I've set up new Readiness and Liveness probes, which work nicely under normal conditions.

However, under heavy load, they return Liveness probe failed: Get http://<ip>:<port>/health/liveness: dial tcp <ip>:<port>: connect: connection refused to Kubernetes. Obviously, this is bad as it will then restart strained-but-generally-working containers.

Would really like a way to configure priority to management endpoints above normal traffic to make sure life/readiness checks don't fail above all.

Comment From: wilkinsona

Are you running Actuator on the same port as your application or have you configured management.server.port to make the Actuator available on a separate port?

Comment From: richvim

It's on a separate port.

Comment From: wilkinsona

That’s odd. Running on a separate port, they should be unaffected by load on the main application (which can actually be a bad thing as they can falsely indicate that the app is alive and ready). Can you describe the “heavy load” and your management server in some more detail please?

Comment From: richvim

I am using load testing tools towards a dev cluster, a few hundred requests per second.

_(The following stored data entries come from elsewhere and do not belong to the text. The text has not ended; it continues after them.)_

(** [ata_read] of [count] sectors fills the buffer with them. *)
Lemma wp_ata_read ds x d lba count buf s :
  at_rest ds x s → phase x = PIdle → media_ok x → ds !! 0%nat = Some d → present d ≠ 0 → is_slave d = 0 →
  0 < count < 256 → 0 ≤ lba → lba + count ≤ Z.of_nat (length (media x)) ≤ 2 ^ 28 →
  (Z.to_nat (512 * count) ≤ length buf)%nat →
  wp (ata_read 0 lba count buf) (λ r s', ∃ x',
    r = (0, concat (sector_list x lba (Z.to_nat count)) ++ drop (Z.to_nat (512 * count)) buf) ∧
    at_rest ds x' s' ∧ media x' = media x ∧ phase x' = PIdle) s.
Proof.
  intros Hs Hp Hm Hd Hpr Hsl Hc Hl Hr Hb. unfold ata_read, target. cbn [Z.ltb Z.compare orb]. cbn iota.
  apply wp_bind, wp_bind, wp_get, wp_bind. destruct Hs as (Hds & Hrest). rewrite Hds.
  change (Z.to_nat 0) with 0%nat. rewrite Hd. eapply wp_lift; [done|]. apply wp_ret. rewrite (proj2 (Z.eqb_neq _ _)) by done.
  rewrite (proj2 (Z.eqb_neq count 0)), Hsl by lia. apply wp_bind. eapply wp_ata_select; [by split|done|].
  intros x1 s1 Hs1 Em1 Hp1. cbn [Z.ltb Z.compare]. apply wp_bind.
  eapply wp_ata_command; [done|done|unfold is_byte; lia|done|apply addressed_read; rewrite ?Em1; lia|].
  intros s2 Hs2. replace (Z.to_nat count) with (S (Z.to_nat (count - 1))) by lia.
  set (n := Z.to_nat (512 * count)) in *. rewrite <- (take_drop n buf) at 1.
  assert (∀ k, sector_list (set_phase (PRead (sector_at x1 lba) (lba + 1) (Z.to_nat (count - 1))) (addressed x1 lba count)) lba k
    = sector_list x lba k) as Es by (intros k; unfold sector_list; cbn; by rewrite Em1).
  eapply (wp_read_sectors _ _ lba ds [] (take n buf)); [exact Hs2|unfold media_ok; cbn; by rewrite Em1|done|cbn; rewrite Em1; lia|done|rewrite length_take; lia|].
  intros x' s' Hs' Em Ep. rewrite Es. cbn [app]. exists x'. split_and!; try done; [by destruct Hs'..|]. rewrite Em. cbn. done.
Qed.

(** *** Writing *)

Lemma ld16_mid pre w post : is_u16 w → ld16 (Z.of_nat (length pre)) (pre ++ le16 w ++ post) = Ok w.
Proof.
  intros Hw. unfold ld16, le16. cbn [app].
  rewrite (arr_get_nat _ (length pre) (w mod 256)) by (by rewrite list_lookup_middle).
  replace (Z.of_nat (length pre) + 1) with (Z.of_nat (S (length pre))) by lia.
  rewrite (arr_get_nat _ (S (length pre)) (w / 256 mod 256)).
  - cbn [mbind res_bind]. by rewrite le16_ld by done.
  - rewrite lookup_app_r by lia. by replace (S (length pre) - length pre)%nat with 1%nat by lia.
Qed.

Lemma wp_write_words ws acc x l k ds pre post s (Q : unit → ata → Prop) :
  at_rest ds x s → phase x = PWrite acc l k → ws ≠ [] → (length acc + length ws = 256)%nat → Forall is_u16 ws →
  (∀ s', at_any ds (after_write (acc ++ ws) l k x) s' → Q tt s') →
  wp (write_words (length ws) (Z.of_nat (length pre)) (pre ++ bytes_of ws ++ post)) Q s.
Proof.
  revert acc x pre s. induction ws as [|w ws IH]; intros acc x pre s (Hd & Hx & Hb) Hp Hne Hlen Hu HQ; [done|].
  apply Forall_cons in Hu as [Hw Hu]. cbn [length write_words]. change (bytes_of (w :: ws)) with (le16 w ++ bytes_of ws).
  rewrite <- (app_assoc (le16 w)). apply wp_bind. eapply wp_lift; [by apply ld16_mid|].
  apply wp_bind. unfold wp at 1, outw. rewrite (u16_small w) by done.
  assert (dev_out_word w (dev (bus s)) = Some (match ws with [] => after_write (acc ++ [w]) l k x | _ => set_phase (PWrite (acc ++ [w]) l k) x end)) as Eo.
  { unfold dev_out_word. rewrite Hx, Hp, length_app. cbn [length]. cbn [length] in Hlen.
    destruct ws; cbn [length] in Hlen; [by rewrite (proj2 (Nat.eqb_eq _ _)) by lia|by rewrite (proj2 (Nat.eqb_neq _ _)) by lia]. }
  destruct (ad_outw (bus s) w _ Hb Hw Eo) as (E1 & E2 & E3).
  replace (Z.of_nat (length pre) + 2) with (Z.of_nat (length (pre ++ le16 w))) by (rewrite length_app; cbn; lia).
  rewrite (app_assoc pre). destruct ws as [|w' ws].
  - cbn [length write_words]. apply wp_ret, HQ. by split_and!.
  - eapply (IH (acc ++ [w]) (set_phase (PWrite (acc ++ [w]) l k) x)).
    + split_and!; cbn; [done|exact E1|]. apply E3. unfold mid_sector. cbn [phase set_phase]. rewrite length_app. cbn [length].
      apply Nat.ltb_lt. lia.
    + done.
    + done.
    + rewrite length_app. cbn [length] in *. lia.
    + done.
    + intros s' Hs'. apply HQ. rewrite <- app_assoc in Hs'. exact Hs'.
Qed.

(** The media after sectors have been written from [l] on. *)
Fixpoint put_sectors (m : list (list Z)) (l : Z) (ss : list (list Z)) : list (list Z) :=
  match ss with
  | [] => m
  | b :: ss' => put_sectors (<[Z.to_nat l := b]> m) (l + 1) ss'
  end.

Lemma wp_write_sector n b x l k ds pre post s (Q : Z → ata → Prop) :
  at_any ds x s → is_sector b → phase x = PWrite [] l k →
  (∀ s', at_any ds (set_phase (match k with O => PIdle | S k => PWrite [] (l + 1) k end)
           (set_media (<[Z.to_nat l := b]> (media x)) x)) s' →
     wp (write_sectors n (Z.of_nat (length pre) + 512) (pre ++ b ++ post)) Q s') →
  wp (write_sectors (S n) (Z.of_nat (length pre)) (pre ++ b ++ post)) Q s.
Proof.
  intros Hs [Hbl Hbb] Hp HQ. unfold SECTOR in Hbl.
  assert (bytes_of (words_of b) = b) as Eb by (by apply (bytes_of_words 256)).
  assert (length (words_of b) = 256%nat) as Ew by (by apply words_of_length).
  cbn [write_sectors]. apply wp_bind. eapply wp_ata_poll; [exact Hs|by rewrite Hp|]. intros st s1 Hs1 Hst.
  rewrite (proj2 (Z.eqb_neq st 0xFF)) by done. apply wp_bind.
  assert (pre ++ b ++ post = pre ++ bytes_of (words_of b) ++ post) as E by by rewrite Eb. rewrite E at 1. rewrite <- Ew.
  eapply wp_write_words; [exact Hs1|exact Hp|by intros E'; rewrite E' in Ew|by rewrite Ew|by apply words_of_u16|].
  cbn [app]. unfold after_write. rewrite Eb. exact HQ.
Qed.

Lemma wp_write_sectors n ss x l ds pre post s (Q : Z → ata → Prop) :
  at_any ds x s → length ss = S n → Forall is_sector ss → phase x = PWrite [] l n →
  (∀ x' s', at_any ds x' s' → media x' = put_sectors (media x) l ss → phase x' = PIdle → Q 0 s') →
  wp (write_sectors (S n) (Z.of_nat (length pre)) (pre ++ concat ss ++ post)) Q s.
Proof.
  revert ss x l pre s. induction n as [|n IH]; intros [|b ss] x l pre s Hs Hss Hok Hp HQ; try (cbn in Hss; lia);
    apply Forall_cons in Hok as [Hb Hok]; cbn [concat]; rewrite <- (app_assoc b);
    (eapply wp_write_sector; [exact Hs|exact Hb|exact Hp|]); intros s2 Hs2.
  - cbn [write_sectors]. apply wp_ret. eapply HQ; [exact Hs2|by destruct ss|done].
  - replace (Z.of_nat (length pre) + 512) with (Z.of_nat (length (pre ++ b))) by (rewrite length_app, (proj1 Hb); unfold SECTOR; lia).
    rewrite (app_assoc pre). eapply (IH ss _ (l + 1)); [exact Hs2|cbn in Hss; lia|done|done|].
    intros x' s' Hs' Em Ep. by eapply HQ.
Qed.

(** [ata_write] of [count] sectors stores them and leaves the drive at rest. *)
Lemma wp_ata_write ds x d lba ss rest s : takes_flush dev busy →
  at_rest ds x s → phase x = PIdle → ds !! 0%nat = Some d → present d ≠ 0 → is_slave d = 0 →
  (0 < length ss)%nat → Z.of_nat (length ss) < 256 → 0 ≤ lba → lba + Z.of_nat (length ss) ≤ Z.of_nat (length (media x)) ≤ 2 ^ 28 →
  Forall is_sector ss →
  wp (ata_write 0 lba (Z.of_nat (length ss)) (concat ss ++ rest)) (λ r s', ∃ x',
    r = 0 ∧ at_rest ds x' s' ∧ media x' = put_sectors (media x) lba ss ∧ phase x' = PIdle) s.
Proof.
  intros Hfl Hs Hp Hd Hpr Hsl Hc0 Hc Hl Hr Hss. unfold ata_write, target. cbn [Z.ltb Z.compare orb]. cbn iota.
  apply wp_bind, wp_bind, wp_get, wp_bind. destruct Hs as (Hds & Hrest). rewrite Hds.
  change (Z.to_nat 0) with 0%nat. rewrite Hd. eapply wp_lift; [done|]. apply wp_ret. rewrite (proj2 (Z.eqb_neq _ _)) by done.
  rewrite (proj2 (Z.eqb_neq (Z.of_nat (length ss)) 0)), Hsl by lia. apply wp_bind. eapply wp_ata_select; [by split|done|].
  intros x1 s1 Hs1 Em1 Hp1. cbn [Z.ltb Z.compare]. apply wp_bind.
  eapply wp_ata_command; [done|done|unfold is_byte; lia|done|apply addressed_write; rewrite ?Em1; lia|].
  intros s2 Hs2. rewrite Nat2Z.id. destruct (length ss) as [|n] eqn:En; [lia|]. apply wp_bind.
  replace (Z.to_nat (Z.of_nat (S n) - 1)) with n in Hs2 by lia.
  eapply (wp_write_sectors n ss _ lba ds []); [exact Hs2|done|done|done|].
  intros x3 s3 (E1 & E2 & E3) Em Ep. cbn [Z.ltb Z.compare]. apply wp_bind. unfold wp at 1, outb. rewrite (u8_small ATA_CMD_FLUSH) by done.
  assert (phase (dev (bus s3)) = PIdle) as Hidle by (by rewrite E2).
  destruct (decide (busy (bus s3) = O)) as [Hb|Hb]; [destruct (ad_flush (bus s3) Hb Hidle) as [F1 F2]|
    destruct (Hfl (bus s3) ltac:(lia) Hidle) as [F1 F2]]; apply wp_bind.
  all:
    (eapply (wp_ata_poll ds x3); [split_and!; cbn; [done|by rewrite F1|done]|done|]);
    intros st s4 Hs4 _; apply wp_ret; exists x3; (split_and!; try done; [by destruct Hs4..|]); rewrite Em; cbn; by rewrite Em1.
Qed.

(** *** The driver as a disk *)

(** The driver's table after start-up with one drive, and its state while no transfer is
    going on: the drive holds the sectors [m]. *)
Definition one_drive (ds : list ata_drive_t) : Prop :=
  ∃ d, ds = [d; no_drive] ∧ present d ≠ 0 ∧ is_slave d = 0.
Definition holds (ds : list ata_drive_t) (m : memdisk) s : Prop :=
  ∃ x, at_rest ds x s ∧ phase x = PIdle ∧ media x = m.

(** Calls for one sector, as the file systems make them. *)
Inductive disk_op := DRead (drive lba : Z) | DWrite (drive lba : Z) (b : list Z).
Definition op_ok (n : Z) (o : disk_op) : Prop :=
  match o with
  | DRead drive lba => drive = 0 → 0 ≤ lba < n
  | DWrite drive lba b => is_sector b ∧ (drive = 0 → 0 ≤ lba < n)
  end.

Definition is_write (o : disk_op) : bool := match o with DWrite _ _ _ => true | DRead _ _ => false end.

(** The result of a call: what was read, or nothing; [None] when it is negative. *)
Definition ata_op (o : disk_op) : M ata (option (list Z)) :=
  match o with
  | DRead drive lba =>
      r ← ata_read drive lba 1 (replicate SECTOR 0);
      mret (if fst r <? 0 then None else Some (snd r))
  | DWrite drive lba b => r ← ata_write drive lba 1 b; mret (if r <? 0 then None else Some [])
  end.
Definition disk_op_on (o : disk_op) (m : memdisk) : option (list Z) * memdisk :=
  match o with
  | DRead drive lba => (BlockDev.ata_read m drive lba, m)
  | DWrite drive lba b =>
      match BlockDev.ata_write m drive lba b with Some m' => (Some [], m') | None => (None, m) end
  end.
Fixpoint ata_run (os : list disk_op) : M ata (list (option (list Z))) :=
  match os with
  | [] => mret []
  | o :: os' => r ← ata_op o; rs ← ata_run os'; mret (r :: rs)
  end.
Fixpoint disk_run (os : list disk_op) (m : memdisk) : list (option (list Z)) :=
  match os with
  | [] => []
  | o :: os' => let (r, m') := disk_op_on o m in r :: disk_run os' m'
  end.

Lemma wp_absent ds drive s (Q : option Z → ata → Prop) :
  one_drive ds → drives s = ds → drive ≠ 0 → Q None s → wp (target drive) Q s.
Proof.
  intros (d & -> & _) Hd Hne HQ. unfold target. destruct (Z.ltb_spec drive 0), (Z.ltb_spec 1 drive); cbn [orb];
    try by apply wp_ret.
  assert (drive = 1) as -> by lia. apply wp_bind, wp_get, wp_bind. rewrite Hd. change (Z.to_nat 1) with 1%nat.
  eapply wp_lift; [done|]. by apply wp_ret.
Qed.

Lemma wp_ata_op n ds m o s :
  (is_write o = true → takes_flush dev busy) →
  one_drive ds → memdisk_ok n m → n ≤ 2 ^ 28 → op_ok n o → holds ds m s →
  wp (ata_op o) (λ r s', r = fst (disk_op_on o m) ∧ holds ds (snd (disk_op_on o m)) s' ∧
    memdisk_ok n (snd (disk_op_on o m))) s.
Proof.
  intros Hfl Hds Hm Hn Ho (x & Hs & Hp & Em). destruct Hm as [Hlen Hsec].
  assert (Hrel := memdisk_reliable n). destruct o as [drive lba|drive lba b]; cbn [op_ok] in Ho; cbn [ata_op disk_op_on].
  - apply wp_bind. destruct (decide (drive = 0)) as [->|Hne].
    + specialize (Ho eq_refl). destruct (rd_read m lba (conj Hlen Hsec) Ho) as (b & Eb & Hb).
      destruct Hds as (d & -> & Hpr & Hsl). eapply wp_mono; [eapply (wp_ata_read _ x d lba 1); try done; rewrite ?Em; try lia;
        unfold media_ok; by rewrite Em|].
      intros [r b'] s' (x' & [= -> ->] & Hs' & Em' & Hp'). apply wp_ret. cbn [fst snd Z.ltb Z.compare]. split_and!.
      * rewrite Eb. cbn in Eb. rewrite (proj2 (Z.leb_le 0 lba)) in Eb by lia. cbn in Eb.
        unfold sector_list. rewrite Em. change (Z.to_nat 1) with 1%nat. rewrite (drop_S _ _ _ Eb). cbn [take concat].
        change (take 0 _) with (@nil (list Z)). cbn [concat]. by rewrite !app_nil_r.
      * exists x'. split_and!; try done. congruence.
      * done.
    + unfold ata_read. apply wp_bind. eapply wp_absent; [done|by destruct Hs|done|]. apply wp_ret, wp_ret. cbn.
      rewrite (proj2 (Z.eqb_neq drive 0)) by done. cbn. split_and!; try done. by exists x.
  - destruct Ho as [Hb Ho]. apply wp_bind. destruct (decide (drive = 0)) as [->|Hne].
    + specialize (Ho eq_refl). destruct (rd_write m lba b (conj Hlen Hsec) Ho Hb) as (m' & Ew & Hm' & _). rewrite Ew. cbn [fst snd].
      cbn in Ew. rewrite (proj2 (Z.leb_le 0 lba)), (proj2 (Z.ltb_lt lba _)) in Ew by lia. cbn in Ew. injection Ew as <-.
      destruct Hds as (d & -> & Hpr & Hsl).
      eapply wp_mono; [pose proof (wp_ata_write [d; no_drive] x d lba [b] [] s) as Hw; cbn [length concat] in Hw;
        rewrite !app_nil_r in Hw; apply Hw; [by apply Hfl|..]; try done; rewrite ?Em; try lia; by apply Forall_singleton|].
      intros r s' (x' & -> & Hs' & Em' & Hp'). apply wp_ret. cbn [Z.ltb Z.compare]. split_and!; [done| |done].
      exists x'. split_and!; try done. by rewrite Em', Em.
    + unfold ata_write. apply wp_bind. eapply wp_absent; [done|by destruct Hs|done|]. apply wp_ret, wp_ret. cbn.
      rewrite (proj2 (Z.eqb_neq drive 0)) by done. cbn. split_and!; try done. by exists x.
Qed.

The error sometimes manifests as net/http: request canceled (Client.Timeout exceeded while awaiting headers), or HTTP probe failed with statuscode: 503, but mostly it's connect: connection refused. There is a delay period before K starts sending the probes and multiple retries, but it still happens often enough that quite a few pods restart. It occurs on multiple different applications.

Comment From: wilkinsona

Are you load testing the application's endpoints or the actuator?

Comment From: richvim

Web traffic is going to the application endpoints, the actuator endpoints are being called periodically Kubernetes, which is using the HPA.

Comment From: wilkinsona

Thanks. From what you've described thus far, I am skeptical that this is a Spring Boot problem. With the management server running on a separate port, its ability to accept connections will be unaffected by the load on the application endpoints as it uses a separate embedded server with a separate thread pool, etc. It may be possible for it to become unresponsive if the CPU is saturated to the extent that a thread in the management server doesn't get scheduled to accept the connection. However, in that case, I think the behaviour you're seeing is desirable as it would be just as likely to happen with a request to an application endpoint so the instance really isn't alive and ready to handle requests.

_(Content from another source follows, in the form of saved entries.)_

(* ===== verification/Signal.v ===== *)
(** * Signals (src/src/signal.c) and the timer (src/src/timer.c)

    The signal table has one entry per possible pid 1 to 16. Sending a signal looks at
    the scheduler's tasks, so the state is the pair of both. Handlers are user code:
    [call h sig] is what running the handler at address [h] does to the state. *)

From S2P Require Import Prelude KString KMalloc Sched Process.

Definition SIGINT : Z := 2.
Definition SIGKILL : Z := 9.
Definition SIGTERM : Z := 15.
Definition SIGCHLD : Z := 17.
Definition SIGCONT : Z := 18.
Definition NSIG : Z := 32.
Definition SIG_DFL : Z := 0.
Definition SIG_IGN : Z := 1.

Record sigset_t := mkSigset { pending : Z; blocked : Z; handlers : list Z }.

Definition sigset_zero : sigset_t := mkSigset 0 0 (replicate 32 0).
Definition set_pending (p : Z) (g : sigset_t) : sigset_t := mkSigset p (blocked g) (handlers g).

Section signals.
Context {H : Type} `{Allocator H}.

Record sigst := mkSig { sg_sched : sched H; proc_signals : list sigset_t }.

Definition set_sched (s : sched H) (st : sigst) : sigst := mkSig s (proc_signals st).
Definition set_signals (l : list sigset_t) (st : sigst) : sigst := mkSig (sg_sched st) l.

(** A scheduler operation. *)
Definition in_sched {A} (m : M (sched H) A) : M sigst A := λ st,
  match m (sg_sched st) with
  | Ok (a, s) => Ok (a, set_sched s st)
  | Fault => Fault
  | Timeout => Timeout
  end.

Definition signal_init : M sigst unit := modify (set_signals (replicate 16 sigset_zero)).

(** The pid of the task [sched_get_task(k)] returns is [p]. *)
Definition got_pid (s : sched H) (k p : Z) : bool :=
  match sched_get_task k s with
  | None => false
  | Some i => match tasks s !! i with Some t => pid t =? p | None => false end
  end.

(** [for (i = 0; i < SCHED_MAX_TASKS; i++) { t = sched_get_task(i+1); if (t && t->pid == pid) ... }];
    0 when the loop finds nothing. *)
Definition sig_idx (s : sched H) (p : Z) : Z :=
  match find_idx (λ i, got_pid s (i + 1) p) (seqZ 0 16) with
  | Some i => Z.of_nat i
  | None => 0
  end.

(** [pid_to_idx] of the source: the same index whatever the task is. *)
Definition pid_to_idx (s : sched H) (p : Z) : Z :=
  if got_pid s p p then 0 else -1.

Definition upd_signals (i : Z) (f : sigset_t → sigset_t) : M sigst unit := λ st,
  g ← arr_get (proc_signals st) i;
  l ← arr_set (proc_signals st) i (f g);
  Ok (tt, set_signals l st).

(** [task->state = TASK_ZOMBIE] on the task [sched_get_task] returns. *)
Definition zap (p : Z) : M sigst unit :=
  st ← get;
  match sched_get_task p (sg_sched st) with
  | None => mret tt
  | Some i => in_sched (upd (Z.of_nat i) (set_state TASK_ZOMBIE))
  end.
(** The index of the current user, 0 when there is none. *)
Definition users_get_current (a : accounts) : nat :=
  default 0%nat (find_idx (λ u, negb (active u =? 0) && (i32 (uid u) =? current_uid a)) (first_users a)).

Definition list_user (u : user_t) : res (list con) :=
  if active u =? 0 then Ok []
  else
    n ← kstrlen (u_name u);
    Ok ([CDec (uid u); CPuts (lit "    "); CPuts (u_name u)] ++
        replicate (Z.to_nat (10 - n)) (CPutc 32) ++
        [CPuts (if is_root u =? 0 then lit "no    " else lit "yes   "); CPuts (home u); CPutc 10]).
Fixpoint list_users (l : list user_t) : res (list con) :=
  match l with
  | [] => Ok []
  | u :: l' => a ← list_user u; b ← list_users l'; Ok (a ++ b)
  end.
Definition users_list (a : accounts) : res (list con) :=
  b ← list_users (first_users a);
  Ok ([CColor VGA_YELLOW VGA_BLACK; CPuts (lit "
  UID  NAME      ROOT  HOME

"); CColor VGA_WHITE VGA_BLACK] ++ b ++ [CPutc 10]).

(** ** Authentication *)

(** The hash of a string as a number. *)
Definition hash_of (s : list Z) : Z :=
  foldl (λ h c, Z.lxor (u32 (u32 (Z.shiftl h 5) + h)) (u32 (schar c))) 5381 s.

(** An entry holds an account: its name, the hash of its password, its number. *)
Definition account_of (u : user_t) (n : list Z) (h id : Z) : Prop :=
  cstr (u_name u) n ∧ length (pass_hash u) = 32%nat ∧
  pass_hash u = hash_digits 8 h [] ++ 0 :: drop 9 (pass_hash u) ∧ 0 ≤ h < 2 ^ 32 ∧
  uid u = id ∧ 0 ≤ id < 8 ∧ active u = 1.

Would really like a way to configure priority to management endpoints above normal traffic to make sure life/readiness checks don't fail above all

I'm not sure that it would be possible for us to implement this, but even if it were, I think it would be a mistake to do so. If traffic to the management endpoints was prioritised you may get into a situation where an instance reports that it is alive and ready when it is, in fact, unable to handle any application traffic. It's for this reason that we caution against configuring a separate management port as doing so can cause the same problem.

Comment From: richvim

Yeah, I see your point about why that would be bad.

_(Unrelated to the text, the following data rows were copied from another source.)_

(** ** Formatted text *)

(** The copy of a string argument, up to its end or position 126. *)
Fixpoint gprintf_str (s : list Z) (buf : list Z) (pos : Z) : res (list Z * Z) :=
  match s with
  | [] => Fault
  | c :: s' =>
      if negb (c =? 0) && (pos <? 126) then b ← arr_set buf pos c; gprintf_str s' b (pos + 1) else Ok (buf, pos)
  end.
(** Hexadecimal digits, most significant first. *)
Definition gui_hex (u : Z) : res (list Z) :=
  if u =? 0 then Ok [48] else ds ← xdigits u; Ok (map (λ d, if 97 <=? d then d - 32 else d) ds).
Definition gprintf_conv (f : Z) (args : list va_arg) (buf : list Z) (pos : Z) : res (list Z * Z * list va_arg) :=
  if f =? 115 then
    match args with
    | AStr (Some s) :: l => q ← gprintf_str s buf pos; Ok (q, l)
    | _ => Fault
    end
  else if f =? 100 then
    a ← int_arg args;
    let d := i32 a.1 in
    p ← (if d <? 0 then put_all [45] buf pos else Ok (buf, pos));
    ds ← udigits (u32 (Z.abs d)); q ← put_all ds p.1 p.2; Ok (q, a.2)
  else if f =? 117 then a ← int_arg args; ds ← udigits (u32 a.1); q ← put_all ds buf pos; Ok (q, a.2)
  else if f =? 120 then a ← int_arg args; ds ← gui_hex (u32 a.1); q ← put_all ds buf pos; Ok (q, a.2)
  else if f =? 99 then a ← int_arg args; q ← put_all [u8 a.1] buf pos; Ok (q, a.2)
  else if f =? 37 then q ← put_all [37] buf pos; Ok (q, args)
  else Ok (buf, pos, args).
(** After a [%] the next character is passed over whatever it is. *)
Fixpoint gprintf_fmt (n : nat) (fmt : list Z) (args : list va_arg) (buf : list Z) (pos : Z) : res (list Z * Z) :=
  match n, fmt with
  | O, _ => Timeout
  | _, [] => Fault
  | S n', c :: fmt' =>
      if negb (c =? 0) && (pos <? 126) then
        if c =? 37 then
          match fmt' with
          | [] => Fault
          | f :: fmt'' => q ← gprintf_conv f args buf pos; gprintf_fmt n' fmt'' q.2 q.1.1 q.1.2
          end
        else b ← arr_set buf pos c; gprintf_fmt n' fmt' args b (pos + 1)
      else Ok (buf, pos)
  end.
(** [junk] is what the buffer of 128 bytes holds before. *)
Definition gui_printf (junk : list Z) (x y fg bg : Z) (fmt : list Z) (args : list va_arg) : M gfx unit :=
  p ← lift (gprintf_fmt (S (length fmt)) fmt args junk 0);
  buf ← lift (arr_set (p : list Z * Z).1 p.2 0);
  gui_puts x y buf fg bg.

(** ** Windows, buttons and icons *)
Definition gui_window (x y w h : Z) (title : list Z) : M gfx unit :=
  gui_rect_fill (x + 3) (y + 3) w h C_SHADOW ;;
  gui_rect_fill x y w h C_WIN_BG ;;
  gui_rect_fill x y w 11 C_WIN_TITLE ;;
  gui_rect x y w h C_WIN_BORDER ;;
  gui_puts (x + 4) (y + 2) title C_LIGHT_CYAN C_WIN_TITLE ;;
  gui_rect_fill (x + w - 11) (y + 1) 9 9 C_RED ;;
  gui_puts (x + w - 9) (y + 2) (lit "X") C_WHITE C_RED.

Definition gui_button (x y w h : Z) (label : list Z) (pressed : bool) : M gfx unit :=
  let bg := if pressed then C_BUTTON else C_BUTTON_HI in
  gui_rect_fill x y w h bg ;;
  gui_rect x y w h C_WIN_BORDER ;;
  n ← lift (kstrlen label);
  gui_puts (x + Z.quot (w - n * 8) 2) (y + Z.quot (h - 8) 2) label C_WHITE bg.

Definition gui_icon (x y : Z) (label : list Z) (icon_color : Z) : M gfx unit :=
  gui_rect_fill x y 32 28 icon_color ;;
  gui_rect x y 32 28 C_LIGHT_GREY ;;
  n ← lift (kstrlen label);
  let lx := x + Z.quot (32 - n * 8) 2 in
  gui_puts (if lx <? x then x else lx) (y + 30) label C_WHITE C_DESKTOP.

I have somewhat mitigated the problem by specifying a larger timeoutSeconds for the endpoints in the pod specification. They still occur, but less frequently, and so are less fatal.

Comment From: bclozel

Thanks for getting back to us @richvim

You've mentioned the Horizontal Pod Autoscaler and I was wondering about a few things:

How do the pod resource metrics look like when this problem is happening? Is the HPA failing to detect that the pods are too busy?
Is it possible that your load testing tool is not using persistent connections and opening/closing a lot of connections, thus saturating your host with TIME_WAIT TCP connections and preventing new ones?
Is it possible that your load testing scenario is ramping up faster than the HPA checks? By the time new application instances are started, we might be already at capacity.

Comment From: richvim

I think this ticket can be closed, but for others who may stumble upon this, I solved my autoscaling woes with a combination of things: Using the G1GC garbage collector, using Undertow rather than Tomcat, setting slightly higher limits than requests in the pod spec, using app-specific initialDelaySeconds, periodSeconds, failureThreshold and timeoutSeconds for liveness and readiness endpoints (running on a separate and unexposed admin port), replacing the autoconfiguration with specific @Imports, warming the application's internal cache with ApplicationReadyEvent, and shrinking the Docker image size. With those changes, it appears the application can scale nearly infinitely at very high speeds and can handle all of the traffic we can throw at it without any service degradation or interruption.